Different forms of camping
Of course, there are a lot of ways to go camping and there’s one for very budget out there. You could opt for the classic way, pack your tent and a sleeping bag and book a spot on a camping ground. Easy and cheap. If you’re up for a bit of an adventure, bivouacking is a fine choice. As this isn’t allowed everywhere, this asks for some preparation beforehand yet it’s even more satisfying – and cheaper, actually. Of course, sleeping in a tent isn’t that comfortable so we’d understand if you’d rather sleep in a van, a camping car or a mobile home. Whether you rent one or buy one, is up to you. And if you prefer a picture-perfect holiday, you could of course go glamping, yet another totally different experience.
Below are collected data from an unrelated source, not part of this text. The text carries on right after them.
(** [lut[i]] for one integer of an index array: a negative index counts
    from the end, and [None] is the IndexError. *)
Definition take_index (lut : list Z) (i : Z) : option Z :=
  let n := Z.of_nat (length lut) in
  if ((0 <=? i) && (i <? n))%Z then lut !! Z.to_nat i
  else if ((- n <=? i) && (i <? 0))%Z then lut !! Z.to_nat (i + n)
  else None.

(** [a // b] on integers; [None] is the ZeroDivisionError. *)
Definition floordiv (a b : Z) : option Z :=
  if (b =? 0)%Z then None else Some (a / b)%Z.

(** The number of the indices [0], [k], [2 k], ... below [n]. *)
Definition ceil_div (n k : nat) : nat := (n + k - 1) / k.

(** [l[::step]]; [None] is the ValueError for a step of 0. *)
Definition every {A} (step : Z) (l : list A) : option (list A) :=
  let n := length l in
  if (0 <? step)%Z then
    let k := Z.to_nat step in
    Some (omap (λ j, l !! (j * k)) (seq 0 (ceil_div n k)))
  else if (step <? 0)%Z then
    let k := Z.to_nat (- step) in
    Some (omap (λ j, l !! (n - 1 - j * k)) (seq 0 (ceil_div n k)))
  else None.

(** *** [plot_carpet], up to the detrending *)

(** The table built when [lut is None]. *)
Definition default_lut : list Z :=
  let lut := replicate 256 0%Z in
  let lut := assign_slice lut 1 11 1 in
  let lut := <[255 := 2%Z]> lut in
  let lut := assign_slice lut 30 99 3 in
  assign_slice lut 100 201 4.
Bivvying is camping at its simplest: sleeping outside without a tent and minimal gear. It isn’t about a comfortable night rest. It’s about squeezing an adventure into a humdrum weekSusanne Masters, the Guardian writer
Bivvying: the definition
But today, we’re not here to talk about any of those options. Today, we talk about bivvying. One look online is enough to understand it’s a trend, yet what exactly is bivvying? Well, it’s the most basic form of camping. You don’t even need a tent – just a sleeping bag and a waterproof bivvy bag to prevent you from getting soaked during the night. Once you’ve got those two tools, the world is your oyster. You choose a spot, put down your sleeping bag for the night and wait for nature to surprise you. Don’t expect to sleep well though – you won’t.
The Guardian writer and fervent bivvyist Susanne Masters describes it as follows: “When I bivvy I’m not in search of sleep. I know I’ll wake up frequently, feeling restricted by my sleeping bag. Bivvying is camping at its simplest: sleeping outside without a tent and minimal gear. It isn’t about a comfortable night’s rest. It’s about squeezing an adventure into a humdrum week; it’s about being in nature, hearing hedgehogs snuffling and waking to the dawn chorus. It’s a short, sharp dose of escapism that has become even more restorative in the past 15 months.”
1. Just for the night
As a bivvyist, you want to keep your impact on your surroundings to a minimum. Which doesn’t just mean you sleep under the open sky, yet it also means you don’t light a campfire, you don’t cook, you don’t put on music. Which is quite different to the way most of us imagine camping. It also means it’s not something you do for nights in a row when you’re hiking, as you’ll need to cook something for yourself in that scenario. Most people who go bivvying therefore opt for a place close to home. They eat at home, they wash themselves at home and THEN they go out in search of the perfect spot. The whole experience lies in what happens during the night, not in what happens during the day before nor after.
2. Allowed or not?
If you’re wondering whether or not bivvying is allowed in your country, we can’t give you a straight answer. Everything depends on where you live and how closely the rules are guarded. Nick Hayes, author of ‘The Book of Trespass’, explains it there as follows: “In all my years sleeping out, I’ve never been caught or asked to leave. That’s because no one has ever seen me. This isn’t hard: you’ve got to get out into the English countryside to realize just how much open space there is, and how many snug options there are for a night’s snooze. You don’t need to go anywhere near a home or private space. I prefer woods – not just because they block wind chill and rain, but also because few people want to walk through the woods at night.”
One last piece of advice if you’d like to take up bivvying yourself: choose your spot wisely. A slightly covered place, like a forest, under a single tree or under a rock, fits the purpose best. You don’t want to be totally unprotected from Mother Nature neither.